## Assigned task
Only those lines in the data below from the line containing "(* ===== verification/Compact.v ===== *)" through the line containing "the textual form", both included, should be restated word for word.

[[ Source material open ]]

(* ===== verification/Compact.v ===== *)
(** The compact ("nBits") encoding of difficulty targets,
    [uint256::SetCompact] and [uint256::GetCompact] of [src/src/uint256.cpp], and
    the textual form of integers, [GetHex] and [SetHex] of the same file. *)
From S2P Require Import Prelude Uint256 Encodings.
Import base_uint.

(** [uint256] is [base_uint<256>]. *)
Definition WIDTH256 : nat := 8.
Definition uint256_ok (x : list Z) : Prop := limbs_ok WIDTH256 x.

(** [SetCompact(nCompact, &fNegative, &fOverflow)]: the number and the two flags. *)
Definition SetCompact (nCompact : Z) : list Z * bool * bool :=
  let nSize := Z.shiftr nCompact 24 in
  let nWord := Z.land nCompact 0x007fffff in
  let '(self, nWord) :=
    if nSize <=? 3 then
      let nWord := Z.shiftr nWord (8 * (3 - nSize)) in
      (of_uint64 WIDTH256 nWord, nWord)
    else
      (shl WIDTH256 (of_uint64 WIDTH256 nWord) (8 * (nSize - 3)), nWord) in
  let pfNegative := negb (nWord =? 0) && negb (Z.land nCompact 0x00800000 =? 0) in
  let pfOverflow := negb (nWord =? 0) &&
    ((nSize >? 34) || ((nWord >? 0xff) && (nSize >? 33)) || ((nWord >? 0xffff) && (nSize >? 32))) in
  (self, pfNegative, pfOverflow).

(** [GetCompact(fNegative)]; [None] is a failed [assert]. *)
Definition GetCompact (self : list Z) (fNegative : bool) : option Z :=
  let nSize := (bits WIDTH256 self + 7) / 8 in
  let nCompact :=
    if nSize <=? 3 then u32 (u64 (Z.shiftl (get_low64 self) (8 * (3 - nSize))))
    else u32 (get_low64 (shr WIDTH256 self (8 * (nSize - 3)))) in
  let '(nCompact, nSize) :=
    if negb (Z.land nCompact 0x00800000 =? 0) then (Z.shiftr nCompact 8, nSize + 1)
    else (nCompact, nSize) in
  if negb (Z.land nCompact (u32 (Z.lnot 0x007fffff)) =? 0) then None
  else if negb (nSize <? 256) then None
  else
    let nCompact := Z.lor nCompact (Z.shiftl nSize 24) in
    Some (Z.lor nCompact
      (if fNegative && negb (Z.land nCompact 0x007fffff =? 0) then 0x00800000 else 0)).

[[ Source material closed ]]
[[ Source material open ]]

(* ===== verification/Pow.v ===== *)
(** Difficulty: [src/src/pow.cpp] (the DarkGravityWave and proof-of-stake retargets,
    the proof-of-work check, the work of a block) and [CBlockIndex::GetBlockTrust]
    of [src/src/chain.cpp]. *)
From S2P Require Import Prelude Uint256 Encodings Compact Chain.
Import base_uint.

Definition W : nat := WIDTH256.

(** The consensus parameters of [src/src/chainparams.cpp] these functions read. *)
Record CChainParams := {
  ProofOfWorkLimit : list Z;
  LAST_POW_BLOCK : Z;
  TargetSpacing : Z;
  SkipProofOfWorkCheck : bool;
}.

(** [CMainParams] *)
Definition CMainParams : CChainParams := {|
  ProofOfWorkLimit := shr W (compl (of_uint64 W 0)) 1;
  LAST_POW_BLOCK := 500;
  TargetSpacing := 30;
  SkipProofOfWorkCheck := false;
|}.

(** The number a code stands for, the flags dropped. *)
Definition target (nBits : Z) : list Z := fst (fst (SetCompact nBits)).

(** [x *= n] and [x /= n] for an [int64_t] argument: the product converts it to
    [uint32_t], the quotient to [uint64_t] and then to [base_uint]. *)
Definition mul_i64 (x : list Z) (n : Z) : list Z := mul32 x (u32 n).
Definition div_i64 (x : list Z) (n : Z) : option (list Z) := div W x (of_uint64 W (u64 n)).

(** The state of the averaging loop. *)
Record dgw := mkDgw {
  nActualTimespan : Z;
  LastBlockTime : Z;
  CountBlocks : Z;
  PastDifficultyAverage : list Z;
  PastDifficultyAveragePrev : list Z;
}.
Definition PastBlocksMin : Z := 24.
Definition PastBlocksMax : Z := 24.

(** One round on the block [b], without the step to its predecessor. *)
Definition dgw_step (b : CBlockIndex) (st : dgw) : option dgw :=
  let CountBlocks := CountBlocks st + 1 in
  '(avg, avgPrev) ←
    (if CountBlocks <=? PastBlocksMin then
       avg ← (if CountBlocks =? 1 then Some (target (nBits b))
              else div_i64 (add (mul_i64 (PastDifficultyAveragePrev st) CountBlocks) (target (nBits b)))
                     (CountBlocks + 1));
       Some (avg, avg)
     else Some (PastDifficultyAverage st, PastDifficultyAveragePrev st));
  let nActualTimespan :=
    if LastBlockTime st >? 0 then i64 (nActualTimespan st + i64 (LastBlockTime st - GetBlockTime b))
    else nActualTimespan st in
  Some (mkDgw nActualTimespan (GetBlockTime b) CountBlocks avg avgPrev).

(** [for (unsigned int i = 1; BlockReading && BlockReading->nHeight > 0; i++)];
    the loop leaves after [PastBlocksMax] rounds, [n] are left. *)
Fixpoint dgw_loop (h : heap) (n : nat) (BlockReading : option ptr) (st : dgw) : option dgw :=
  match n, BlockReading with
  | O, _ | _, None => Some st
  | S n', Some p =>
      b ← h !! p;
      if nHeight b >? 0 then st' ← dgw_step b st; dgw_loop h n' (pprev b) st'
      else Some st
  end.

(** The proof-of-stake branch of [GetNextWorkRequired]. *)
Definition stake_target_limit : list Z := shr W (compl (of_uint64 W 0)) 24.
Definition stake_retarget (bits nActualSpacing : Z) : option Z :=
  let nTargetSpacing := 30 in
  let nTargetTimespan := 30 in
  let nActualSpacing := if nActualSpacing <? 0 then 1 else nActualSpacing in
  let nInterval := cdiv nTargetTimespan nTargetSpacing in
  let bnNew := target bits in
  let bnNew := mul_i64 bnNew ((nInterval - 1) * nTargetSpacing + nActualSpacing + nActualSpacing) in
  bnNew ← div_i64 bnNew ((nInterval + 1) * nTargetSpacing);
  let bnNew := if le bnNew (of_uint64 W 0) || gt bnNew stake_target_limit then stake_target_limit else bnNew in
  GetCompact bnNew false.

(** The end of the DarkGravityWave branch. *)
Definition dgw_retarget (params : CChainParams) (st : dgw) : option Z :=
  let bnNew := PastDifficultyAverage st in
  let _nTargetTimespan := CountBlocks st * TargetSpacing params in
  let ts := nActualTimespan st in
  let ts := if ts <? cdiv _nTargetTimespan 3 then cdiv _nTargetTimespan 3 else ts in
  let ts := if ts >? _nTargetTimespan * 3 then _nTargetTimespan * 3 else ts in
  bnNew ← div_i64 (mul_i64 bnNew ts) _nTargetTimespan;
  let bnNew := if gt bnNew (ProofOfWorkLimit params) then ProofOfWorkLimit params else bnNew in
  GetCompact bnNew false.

[[ Source material closed ]]

## Worked solution
(* ===== verification/Compact.v ===== *)
(** The compact ("nBits") encoding of difficulty targets,
    [uint256::SetCompact] and [uint256::GetCompact] of [src/src/uint256.cpp], and
    the textual form of integers, [GetHex] and [SetHex] of the same file. *)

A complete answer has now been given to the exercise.